Heavy traffic on the driveway: a baby bunny races back and forth, followed by a strolling pair of catbirds and a robin’s methodical hop.
American robin
The yard’s alive with birds: sparrows, jays, robins. In the yellowing wall of foliage at the woods’ edge, I see the first chinks of sky.
A juvenile robin grooming in the cherry tree, light feathers dotting its dark back—scruffy as a teenage boy’s first beard. The sun comes up.
Robins mating on a branch: one-second contacts spaced half a minute apart. Each time the male flies off and the female ruffles her feathers.
A male robin scours the forest floor for twigs; the female combs the lawn for dead grass. The small thorn bush shakes when they both fly in.
Rain. Have robins always had white spots on the ends of their tails? Yesterday afternoon, four eastern kingbirds in the field—unmistakeable.

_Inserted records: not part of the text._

(** A search that at most one element satisfies does not depend on the order. *)
Lemma find_first_perm {A} (p : A -> bool) (l k : list A) :
  (forall x y, x ∈ l -> y ∈ l -> p x = true -> p y = true -> x = y) -> l ≡ₚ k ->
  find_first p l = find_first p k.
Proof.
  intros Huniq Hp. destruct (find_first p l) as [x|] eqn:E1, (find_first p k) as [y|] eqn:E2; try done.
  - apply find_first_Some in E1 as [Hx Px], E2 as [Hy Py]. f_equal. apply Huniq; try done. by rewrite Hp.
  - apply find_first_Some in E1 as [Hx Px]. rewrite find_first_None in E2. rewrite E2 in Px; [done|by rewrite <-Hp].
  - apply find_first_Some in E2 as [Hy Py]. rewrite find_first_None in E1. rewrite E1 in Py; [done|by rewrite Hp].
Qed.

Lemma flat_map_nil {A B} (f : A -> list B) (l : list A) :
  (forall x, x ∈ l -> f x = []) -> flat_map f l = [].
Proof.
  induction l as [|x l IH]; intros H; simpl; [done|].
  rewrite H by set_solver. apply IH. set_solver.
Qed.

Somewhere in the fog, a red-winged blackbird, a pair of mourning doves, a robin, a flock of finches. Half an hour later, nothing but rain.
A heavy inversion layer—I have quarry trucks for company this morning. Over the roar, from the corner of the field, the first singing robin.
Rain and fog. A robin drops into the barberry bush, tut-tutting. Up in the woods, two deer stand with their heads buried in the soft snow.